(** ** Activation *)

Lemma st_drom g : keeps steady (x1_store_drom crc32c g).
Proof. open_auto. Qed.
Lemma st_mcu_start g : keeps steady (router_mcu_start start_polls g).
Proof.
  unfold router_mcu_start. keeps_auto. intros y.
  match goal with |- context [qcom_usb4_mcu_start ?n ?m ?x ?w] =>
    pose proof (T_start n m x w) as Hs; destruct (qcom_usb4_mcu_start n m x w) as [[] ?] end.
  by split.
Qed.
Hint Resolve st_drom st_mcu_start : km.
Lemma st_step g st cfg : keeps steady (x1_step_run crc32c start_polls command_polls g st cfg).
Proof. unfold x1_step_run. destruct st; open_auto. Qed.
Lemma st_int_of (m : M (hsys W) unit) y : keeps steady m → steady y (int_of m y).2.
Proof. intros Hm. specialize (Hm y). unfold int_of. by destruct (m y). Qed.
Lemma st_start_ops g : ops_keep steady (x1_start_ops crc32c start_polls command_polls g).
Proof.
  split; cbn [x1_start_ops ops_owner ops_step ops_read ops_update ops_delay_us].
  - intros. apply st_int_of. open_auto.
  - intros. apply st_int_of, st_step.
  - intros off y. unfold x1_read. assert (keeps steady (router_read off)) as Hr by open_auto.
    specialize (Hr y). by destruct (router_read off y) as [[]].
  - intros. apply st_int_of. open_auto.
  - intros us y. assert (keeps steady (x1_delay g us)) as Hd by open_auto. apply Hd.
Qed.
Lemma st_startup_run g cfg : keeps steady (startup_run crc32c start_polls command_polls g cfg).
Proof.
  unfold startup_run. keeps_auto. intros y.
  match goal with |- context [x1_startup_run ?c ?cf ?o ?s] =>
    pose proof (keeps_startup_run steady c cf o s.1 s.2) as Hs; cbn [fst snd] in Hs;
    destruct (x1_startup_run c cf o s) as [[] []] end;
    (apply Hs; intros ? [= <-]; apply st_start_ops).
Qed.
Hint Resolve st_startup_run : km.
Lemma st_request_firmware g : keeps steady (request_firmware g).
Proof.
  intros y. unfold request_firmware. pose proof (fl_firmware (y_w y)) as Hf.
  destruct (e_firmware (y_w y)) as [[r d] w]. by destruct (r !=? 0).
Qed.
Hint Resolve st_request_firmware : km.
Lemma st_release_power g : keeps steady (x1_release_power g).
Proof. open_auto. Qed.
Lemma st_read_restore g : keeps steady (read_restore_state g).
Proof. open_auto. Qed.
Hint Resolve st_release_power st_read_restore : km.
Lemma st_restore g : keeps steady (x1_restore_resets P g).
Proof. open_auto. Qed.
Hint Resolve st_restore : km.
Lemma st_assert_each g l first : keeps steady (assert_each g l first).
Proof. revert first. induction l as [|i l IH]; intros first; cbn [assert_each]; keeps_auto; try apply IH. Qed.
Hint Resolve st_assert_each : km.
Lemma st_stopped g r : keeps steady (activate_stopped P command_polls g r).
Proof. open_auto. Qed.
Hint Resolve st_stopped : km.
Lemma st_release g r : keeps steady (activate_release P command_polls g r).
Proof. open_auto. Qed.
Hint Resolve st_release : km.
Lemma st_activate g : keeps steady (x1_activate P crc32c sha256 start_polls command_polls g).
Proof. open_auto. Qed.
Hint Resolve st_activate : km.

(** ** Stops and retirement *)

Lemma st_stop_release g : keeps steady (x1_stop_release_resets g).
Proof. open_auto. Qed.
Hint Resolve st_stop_release : km.
Lemma st_stop_hardware g : keeps steady (stop_hardware g).
Proof. open_auto. Qed.
Hint Resolve st_stop_hardware : km.
Lemma st_power_stop g : keeps steady (x1_power_stop_run g).
Proof. open_auto. Qed.
Lemma st_idle_power_stop g : keeps steady (x1_idle_power_stop_run P g).
Proof. open_auto. Qed.
Lemma st_cm_owner g : keeps steady (x1_cm_owner_stopped P g).
Proof. open_auto. Qed.
Lemma st_idle_cm_owner g : keeps steady (x1_idle_cm_owner_stopped P g).
Proof. open_auto. Qed.
Hint Resolve st_power_stop st_idle_power_stop st_cm_owner st_idle_cm_owner : km.
Lemma st_retire_domain g : keeps steady (x1_retire_domain P command_polls g).
Proof. open_auto. Qed.
Lemma st_idle_retire_domain g : keeps steady (x1_idle_retire_domain P command_polls g).
Proof. open_auto. Qed.
Lemma st_retire_session g : keeps steady (x1_retire_session P g).
Proof. open_auto. Qed.
Hint Resolve st_retire_domain st_idle_retire_domain st_retire_session : km.
Lemma st_stop_tunnel pulled g : keeps steady (stop_tunnel pulled g).
Proof. open_auto. Qed.
Hint Resolve st_stop_tunnel : km.

(** ** Stores *)

Lemma st_batch_live g : keeps steady (x1_batch_live g).
Proof. open_auto. Qed.
Hint Resolve st_batch_live : km.
Lemma st_drain n g d : keeps steady (drain_events n g d).
Proof. induction n as [|n IH]; cbn [drain_events]; open_auto. Qed.
Lemma st_freeze n g d : keeps steady (freeze_cm n g d).
Proof. induction n as [|n IH]; cbn [freeze_cm]; open_auto. Qed.
Lemma st_batch_wait n g : keeps steady (batch_wait P command_polls n g).
Proof. induction n as [|n IH]; cbn [batch_wait]; open_auto. Qed.
Hint Resolve st_drain st_freeze st_batch_wait : km.
Lemma st_inventory_admit g uid vendor device :
  keeps steady (inventory_admit P crc32c sha256 start_polls command_polls HZ g uid vendor device).
Proof. open_auto. Qed.
Lemma st_inventory_wait g vendor device :
  keeps steady (inventory_wait P command_polls HZ fuel g vendor device).
Proof. open_auto. Qed.
Hint Resolve st_inventory_admit st_inventory_wait : km.
Lemma st_idle_retire g capable buf :
  keeps steady (idle_retire_once_store P command_polls HZ fuel g capable buf).
Proof. open_auto. Qed.
Lemma st_pulled_retire g capable buf :
  keeps steady (pulled_retire_once_store P command_polls g capable buf).
Proof. open_auto. Qed.
Lemma st_power_quiesce g capable buf :
  keeps steady (power_quiesce_once_store P command_polls g capable buf).
Proof. open_auto. Qed.
Hint Resolve st_idle_retire st_pulled_retire st_power_quiesce : km.

Lemma st_run_store g a capable buf :
  a ≠ renew_session →
  keeps steady (run_store P crc32c sha256 start_polls command_polls HZ fuel g a capable buf).
Proof. intros Ha. unfold run_store. destruct a; try done; open_auto. Qed.

(** Every piece of work but the renewal. *)
Lemma st_run_task g t :
  (∀ capable buf, t ≠ TStore renew_session capable buf) →
  keeps steady (run_task P crc32c sha256 start_polls command_polls HZ fuel g t).
Proof.
  intros Ht. unfold run_task. destruct t as [| |a capable buf| | | |]; [open_auto..| |open_auto|open_auto|open_auto|open_auto].
  apply keeps_bind; [typeclasses eauto| |intros; open_auto].
  apply st_run_store. intros ->. by apply (Ht capable buf).
Qed.
End frame.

+---+

- [INSTRUCTIONS FOR THE TASK] Extract exactly and only the lines above from the line containing "Lemma st_drain n" through the line containing "Lemma st_inventory_admit g", both end lines included.

- [OUTPUT OF THE TASK]
Lemma st_drain n g d : keeps steady (drain_events n g d).
Proof. induction n as [|n IH]; cbn [drain_events]; open_auto. Qed.
Lemma st_freeze n g d : keeps steady (freeze_cm n g d).
Proof. induction n as [|n IH]; cbn [freeze_cm]; open_auto. Qed.
Lemma st_batch_wait n g : keeps steady (batch_wait P command_polls n g).
Proof. induction n as [|n IH]; cbn [batch_wait]; open_auto. Qed.
Hint Resolve st_drain st_freeze st_batch_wait : km.
Lemma st_inventory_admit g uid vendor device :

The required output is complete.